I believe strongly that working on the support desk is an excellent way for consultants to build knowledge, relationships, and strong troubleshooting skills. I don't have all of the answers regarding how best to support both the folks on the desk and the customers so that they don't look at support as the "2nd string".  But here are some of my random thoughts, and I hope that you will share yours as well...
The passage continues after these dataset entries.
(** One call moves to [k'], touching the map and the sent frames only at the
    ids it owns. *)
Lemma move_inv m m' c k' (own : Z → Prop) :
  minv m →
  (∀ id, own id ↔ ∃ k, calls m !! c = Some k ∧ live_id (c_phase k) = Some id) →
  calls m' = <[c := k']> (calls m) → next_id m ≤ next_id m' → cleared m' = cleared m → closed m' = closed m →
  received m ⊆ received m' → sent m ⊆ sent m' →
  (∀ id, live_id (c_phase k') = Some id → own id ∨ next_id m ≤ id) →
  (∀ id, ¬ own id → inflight m' !! id = inflight m !! id) →
  (∀ id r, (id, r) ∈ sent m' → (id, r) ∈ sent m ∨ own id ∧ id ∉ (sent m).*1 ∧ r = c_body k' ∧ id < next_id m') →
  call_ok m' c k' →
  (∀ id c', own id → inflight m' !! id = Some c' →
     c' = c ∧ parked (c_phase k') id ∧ c_chan k' = Open ∧ (cleared m = true → c_phase k' = Inserted id)) →
  minv m'.
Proof.
  intros Hm Hown Hc Hn Hcl Hclo Hr Hs Hlive Hin Hsent Hok Hpark.
  assert (∀ c2 k2 id, c2 ≠ c → calls m !! c2 = Some k2 → live_id (c_phase k2) = Some id → ¬ own id) as Hother.
  { intros c2 k2 id Hne H2 Hl (k & Hk & Hlk)%Hown. apply Hne. by eapply (mi_uniq m Hm c2 c k2 k id). }
  assert (∀ c2 k2 id, calls m !! c2 = Some k2 → live_id (c_phase k2) = Some id → id < next_id m) as Hlt.
  { intros c2 k2 id H2 Hl. pose proof (mi_calls m Hm _ _ H2) as Ho. unfold call_ok in Ho.
    destruct (c_phase k2); simpl in Hl; simplify_eq; by destruct Ho. }
  split.
  - intros c2 k2. rw Hc. destruct (decide (c2 = c)) as [->|Hne]; [rw lookup_insert_eq; by intros [= <-]|].
    rw lookup_insert_ne //. intros H2. apply (call_ok_frame m); [by apply (mi_calls m Hm)|done..| |].
    + intros id Hl. by eapply Hin, Hother.
    + intros id Hl ([? r] & -> & Hx)%list_elem_of_fmap. simpl in *.
      apply Hsent in Hx as [Hx|(Ho & _)]; [apply list_elem_of_fmap; by exists (z, r)|]. by eapply Hother in Hl.
  - intros c1 c2 k1 k2 id. rw Hc.
    destruct (decide (c1 = c)) as [->|Hn1], (decide (c2 = c)) as [->|Hn2]; rw ?lookup_insert_eq ?lookup_insert_ne //.
    + intros [= <-] H2 Hl1 Hl2. exfalso. destruct (Hlive _ Hl1) as [Ho|Ho].
      * by eapply Hother.
      * pose proof (Hlt _ _ _ H2 Hl2). lia.
    + intros H1 [= <-] Hl1 Hl2. exfalso. destruct (Hlive _ Hl2) as [Ho|Ho].
      * by eapply Hother.
      * pose proof (Hlt _ _ _ H1 Hl1). lia.
    + apply (mi_uniq m Hm).
  - intros id c2 Hi. rw Hcl. assert (Decision (own id)) as [Ho|Ho].
    { destruct (calls m !! c) as [k|] eqn:Ek.
      - destruct (decide (live_id (c_phase k) = Some id)) as [|Hnl]; [left; apply Hown; eauto|].
        right. intros (? & ? & ?)%Hown. simplify_eq.
      - right. by intros (? & ? & ?)%Hown. }
    + destruct (Hpark _ _ Ho Hi) as (-> & Hp & Hcx). exists k'. rw Hc lookup_insert_eq. done.
    + rw Hin // in Hi. destruct (mi_in m Hm _ _ Hi) as (k2 & H2 & Hp & Hcx). exists k2. split; [|done].
      rw Hc lookup_insert_ne //. intros ->. apply Ho, Hown. exists k2. split; [done|by apply parked_live].
  - rw Hcl Hclo. apply (mi_closed m Hm).
  - intros id r [Hx|(_ & _ & _ & ?)]%Hsent; [|done]. pose proof (mi_sent m Hm _ _ Hx). lia.
  - intros id r1 r2 [H1|(_ & Hf1 & -> & _)]%Hsent [H2|(_ & Hf2 & -> & _)]%Hsent; [by eapply (mi_sent_uniq m Hm)| | |done].
    + exfalso. apply Hf2, list_elem_of_fmap. by exists (id, r1).
    + exfalso. apply Hf1, list_elem_of_fmap. by exists (id, r2).
Qed.

(** Steps that leave every call alone. *)
Lemma calls_same_inv m m' :
  minv m → calls m' = calls m → inflight m' = inflight m → sent m' = sent m → received m ⊆ received m' →
  next_id m ≤ next_id m' → cleared m' = cleared m → (closed m = true → closed m' = true) → minv m'.
Proof.
  intros Hm Hc Hi Hs Hr Hn Hcl Hclo. split.
  - intros c k. rw Hc. intros H. apply (call_ok_frame m); rw ?Hi ?Hs //. by apply (mi_calls m Hm).
  - rw Hc. apply (mi_uniq m Hm).
  - rw Hc Hi Hcl. apply (mi_in m Hm).
  - rw Hcl. intros. by apply Hclo, (mi_closed m Hm).
  - intros id r. rw Hs. intros ?%(mi_sent m Hm). lia.
  - rw Hs. apply (mi_sent_uniq m Hm).
Qed.

(** The ids a call owns. *)
Definition owns (m : Mux) (c : nat) (id : Z) : Prop :=
  ∃ k, calls m !! c = Some k ∧ live_id (c_phase k) = Some id.

Lemma owns_one m c k id id' : calls m !! c = Some k → live_id (c_phase k) = Some id → owns m c id' ↔ id' = id.
Proof. intros Hk Hl. split; [intros (? & ? & ?); congruence|intros ->; by exists k]. Qed.

(** Nobody sits under the id of a call that has not inserted yet, nor under a
    fresh one. *)
Lemma fresh_not_inflight m : minv m → inflight m !! next_id m = None.
Proof.
  intros Hm. destruct (inflight m !! next_id m) as [c|] eqn:E; [|done].
  destruct (mi_in m Hm _ _ E) as (k & Hk & Hp & _). pose proof (mi_calls m Hm _ _ Hk) as Hok. unfold call_ok in Hok.
  destruct Hp as [Hp|[Hp|Hp]]; rw Hp in Hok; destruct Hok; lia.
Qed.

(** Taking a number makes the counter grow, short of 2^64. *)
Lemma next_grows z : z < U64_MAX → z < u64_add z 1.
Proof.
  intros Hz. unfold u64_add, U64_MAX in *. destruct (decide (z < 0)).
  - pose proof (Z.mod_pos_bound (z + 1) (2^64)). lia.
  - rw Z.mod_small; lia.
Qed.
1. Have a solid troubleshooting methodology as an organization, what questions do you ask immediately? 
2. Teach that getting the problem "down the road as far as possible" is as important as ultimately solving the issue, meaning that using solid troubleshooting to isolate the real issue/root cause is a productive task
3. Set expectations regarding how issues are escalated, and what information should be collected prior.  Involve the support desk in the resolution when it is escalated.
4. Teach triage (prioritization)
5. Make sure everyone understands that overcommunication in support is imperative, update clients on progress (or lack thereof) on a regular basis
6. As much of an ego boost as it may give you, do not "bad mouth" your support team...even passive- aggressively (e.g., encouraging a client to contact you directly when they should be using support)
7. Consider a reduced rate for phone/remote support services
8. Support "behind the scenes", providing the support desk with tips, tricks, etc directly so that they can provide it to the customer and learn themselves

What are your thoughts? What else could we add to the list?  Do you agree or disagree with any of these?

Christina Phillips is a Microsoft Certified Trainer and Dynamics GP Certified Professional. She is a supervising consultant with BKD Technologies, providing training, support, and project management services to new and existing Microsoft Dynamics customers. This blog represents her views only, not those of her employer.